At present, the gold standard for diagnostic angle assessment is observation of ACA by gonioscopy. In simpler terms, ophthalmologists move the gonioscope counterclockwise, making an annotation every $15^{\circ}$ . In a similar manner, the AS-OCT automated scan obtains multiple consecutive radiant slices within a $15^{\circ}$ area, which can then be used to reconstruct a mesh of the iris surface in 3D.

2.2.1 Surface Reconstruction:

Using the previously obtained segmentation results, the upper boundaries of the iris are used to produce a 3D point cloud of the iris surface. These point clouds are nonuniform and sparse: nevertheless, the mesh generated is coarse and deficient of lacking local details. As demonstrated by the representative patch shown in Fig. 4 (A), distortions of the mesh lead to mispresentation of the iris surface. In addition, the geometrical changes in some regions are more dramatic than in others due to the existence of iris frill. This leads to a higher point density than in smooth areas, which leads to a low quality mesh, as shown in Fig. 2 (C).

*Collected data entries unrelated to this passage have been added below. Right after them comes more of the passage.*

(** * Campus navigation: the routing core of [src/components/CampusMap.js]

    A shallow embedding of the four routing functions of the [CampusMap]
    component ([buildAdjacencyList], [findNearestNode], [dijkstra] and
    [handleNavigation]) together with the properties of the routing
    subsystem that are stated in the specification.

    Modelling decisions:
    - A JavaScript number is an element of a type [num] carrying the
      operations the component uses on numbers ([<], [===], [+], [0] and
      [Infinity]); see [Number].  The order and monotonicity facts the
      shortest-path argument relies on are collected in [NumberLaws]; they
      hold of the non-negative IEEE doubles (without NaN) and of the
      integers extended with an infinity, which is the instance used to run
      the functions on concrete inputs.
    - A JavaScript object used as a dictionary is an association list in
      insertion order: [Object.keys] enumerates the (non index-like) string
      keys in the order in which they were first written, and both
      [findNearestNode] and the minimum selection of [dijkstra] depend on
      that order.
    - A graph key is [JSON.stringify] of a [[lat, lng]] array.  Two such
      strings are equal exactly when the two numbers are, so a key is
      modelled by the coordinate pair itself, [JSON_stringify] and
      [JSON_parse] being the two directions of that identification.
    - [L.latLng(a).distanceTo(b)] belongs to the Leaflet library, not to the
      component; it is the parameter [distanceTo].
    - The two [while] loops of [dijkstra] take a bound on the number of
      times their body may run; [OutOfFuel] is the result when the bound is
      hit, and termination is proved by giving a bound that suffices. *)

From Stdlib Require Import String Bool Arith Lia ZArith List.
Import ListNotations.

Set Implicit Arguments.

(** ** JavaScript numbers *)

Class Number (num : Type) : Type := {
  (** [x === y] on numbers (also the equality of the stringified keys) *)
  num_eq_dec : forall x y : num, {x = y} + {x <> y};
  (** [x < y] *)
  ltb : num -> num -> bool;
  (** [x + y] *)
  add : num -> num -> num;
  (** the literal [0] *)
  zero : num;
  (** the global [Infinity] *)
  Infinity : num
}.

(** [x <= y], read as "not [y < x]". *)
Definition leq {num} `{Number num} (x y : num) : Prop := ltb y x = false.

Class NumberLaws (num : Type) `{Number num} : Prop := {
  ltb_irrefl : forall x, ltb x x = false;
  ltb_trans : forall x y z, ltb x y = true -> ltb y z = true -> ltb x z = true;
  ltb_connected : forall x y, ltb x y = false -> ltb y x = false -> x = y;
  add_mono : forall x y w, leq x y -> leq (add x w) (add y w);
  add_increasing : forall x w, leq zero w -> leq x (add x w);
  Infinity_greatest : forall x, leq x Infinity;
  zero_finite : ltb zero Infinity = true
}.

Arguments NumberLaws num {_}.

(** The integers with an infinity on top: the numbers on which the
    functions below are evaluated on concrete inputs. *)
Inductive ZInf : Type :=
| Fin (z : Z)
| Inf.

Definition ZInf_eq_dec (x y : ZInf) : {x = y} + {x <> y}.
Proof.
  decide equality. apply Z.eq_dec.
Defined.

Definition ZInf_ltb (x y : ZInf) : bool :=
  match x, y with
  | Fin a, Fin b => Z.ltb a b
  | Fin _, Inf => true
  | Inf, _ => false
  end.

Definition ZInf_add (x y : ZInf) : ZInf :=
  match x, y with
  | Fin a, Fin b => Fin (a + b)
  | _, _ => Inf
  end.

#[export] Instance ZInf_Number : Number ZInf := {
  num_eq_dec := ZInf_eq_dec;
  ltb := ZInf_ltb;
  add := ZInf_add;
  zero := Fin 0;
  Infinity := Inf
}.

(** ** JavaScript objects used as dictionaries, and [Set] *)

Section Objects.
Variable K : Type.
Variable K_eq_dec : forall a b : K, {a = b} + {a <> b}.

Section Obj.
Variable V : Type.

Definition Obj : Type := list (K * V).

(** [o[k]]; [None] is [undefined]. *)
Fixpoint get (o : Obj) (k : K) : option V :=
  match o with
  | [] => None
  | (k', v) :: o' => if K_eq_dec k' k then Some v else get o' k
  end.

(** [o[k] = v]: an existing property keeps its place, a new one is
    added last. *)
Fixpoint set (o : Obj) (k : K) (v : V) : Obj :=
  match o with
  | [] => [(k, v)]
  | (k', v') :: o' =>
      if K_eq_dec k' k then (k', v) :: o' else (k', v') :: set o' k v
  end.

(** [Object.keys(o)] *)
Definition keys (o : Obj) : list K := map fst o.
End Obj.

(** [s.add(k)] on a [Set], kept in insertion order. *)
Definition Set_add (s : list K) (k : K) : list K :=
  if in_dec K_eq_dec k s then s else s ++ [k].

(** [new Set(l)] *)
Definition new_Set (l : list K) : list K := fold_left Set_add l [].

(** [s.delete(k)] *)
Definition Set_delete (s : list K) (k : K) : list K := remove K_eq_dec k s.
End Objects.

Arguments get {K} K_eq_dec {V} o k.
Arguments set {K} K_eq_dec {V} o k v.
Arguments keys {K V} o.

(** ** Results of running a function *)

Inductive Run (A : Type) : Type :=
| Done (a : A)     (** normal completion with value [a] *)
| TypeError        (** a property of [undefined] or [null] was read *)
| OutOfFuel.       (** a loop ran longer than the bound it was given *)

Arguments TypeError {A}.
Arguments OutOfFuel {A}.

(** ** The component *)

Section CampusMap.
Context {num : Type} `{Number num}.

(** A coordinate [[lat, lng]] after transposition, and a graph key. *)
Definition Coord : Type := (num * num)%type.
Definition Key : Type := Coord.

Definition JSON_stringify (c : Coord) : Key := c.
Definition JSON_parse (k : Key) : Coord := k.

Definition Key_eq_dec (a b : Key) : {a = b} + {a <> b}.
Proof.
  decide equality; apply num_eq_dec.
Defined.

(** [adjacencyList]: node key -> (neighbour key -> weight). *)
Definition Graph : Type := Obj Key (Obj Key num).

(** [L.latLng(a).distanceTo(b)] *)
Variable distanceTo : Coord -> Coord -> num.

(** *** buildAdjacencyList *)

(** A position of a source document, in (longitude, latitude) order. *)
Definition Position : Type := (num * num)%type.

(** [road.geometry.coordinates] *)
Definition RoadFeature : Type := list Position.

(** [([lng, lat]) => [lat, lng]] *)
Definition transpose (p : Position) : Coord :=
  let '(lng, lat) := p in (lat, lng).

(** [if (!graph[key]) graph[key] = {};] *)
Definition ensureNode (graph : Graph) (key : Key) : Graph :=
  match get Key_eq_dec graph key with
  | Some _ => graph
  | None => set Key_eq_dec graph key []
  end.

(** [graph[key1][key2] = distance;], which the builder runs for a [key1]
    that [ensureNode] has made a property of [graph]. *)
Definition setEdge (graph : Graph) (key1 key2 : Key) (distance : num)
  : Graph :=
  match get Key_eq_dec graph key1 with
  | Some adj => set Key_eq_dec graph key1 (set Key_eq_dec adj key2 distance)
  | None => graph
  end.

(** The body of the [for] loop for [coords[i]] and [coords[i + 1]]. *)
Definition addSegment (graph : Graph) (c1 c2 : Coord) : Graph :=
  let key1 := JSON_stringify c1 in
  let key2 := JSON_stringify c2 in
  let graph := ensureNode graph key1 in
  let graph := ensureNode graph key2 in
  let distance := distanceTo c1 c2 in
  let graph := setEdge graph key1 key2 distance in
  let graph := setEdge graph key2 key1 distance in
  graph.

To this end, we adapted a constrained Poisson-disk sampling [15] of the coarse mesh to refine the surface. This method produces a more uniform and dense point cloud, while guaranteeing that objects of a certain size will be distributed according to the sampling scheme, without overlapping. In practice, an adaptive radius $r$ was utilized, to obtain a more precise representation of the point cloud while being as uniform as possible. Specifically, if the maximum curvature of a given point was larger than the global average, $r$ was set to $r_{1}$ : otherwise, it was set to $r_{2}$ . In our work, following empirical testing we set $r_{1}$ and $r_{2}$ to 6 and 10, respectively. Fig. 2 (D) and Fig. 4 (B) demonstrate the optimized point cloud and mesh, which are more effective in revealing geometrical details.

Figure 4: Illustrative of iris 3D reconstruction and feature measurements. (A) Original point cloud and mesh generated by proposed 2D iris segmentation method. (B) Optimized point cloud and mesh. (C) Visualization of different measurements.

2.2.2 Feature Extraction:

As suggested by study [9], the quantitative iris parameters, such as iris curvature, were independently associated to the degree of angle-closure progression. In consequence, after the reconstruction of the iris surface, we calculated the following curvature-related measures for the later diagnosis of angle-closure related diseases: principal curvatures, Gaussian curvature, mean curvature and shape index [16].

It is worth noting that the shape index is introduced in order to capture the intuitive notion of ‘shape’ locally and globally. The shape index $E$ of each point may be defined as

E = \frac{2}{π} arctan \frac{C_{2} + C_{1}}{C_{2} - C_{1}},

(2)

where $C_{1}$ and $C_{2}$ are the maximum and minimum curvatures of a point, respectively, and $E \in [- 1, 1]$ . Unlike the curvature, the shape index is invariant to scaling of the shape, and it could give a simple measurement of the local shape - it can present the flat concave and convex regions significantly [16].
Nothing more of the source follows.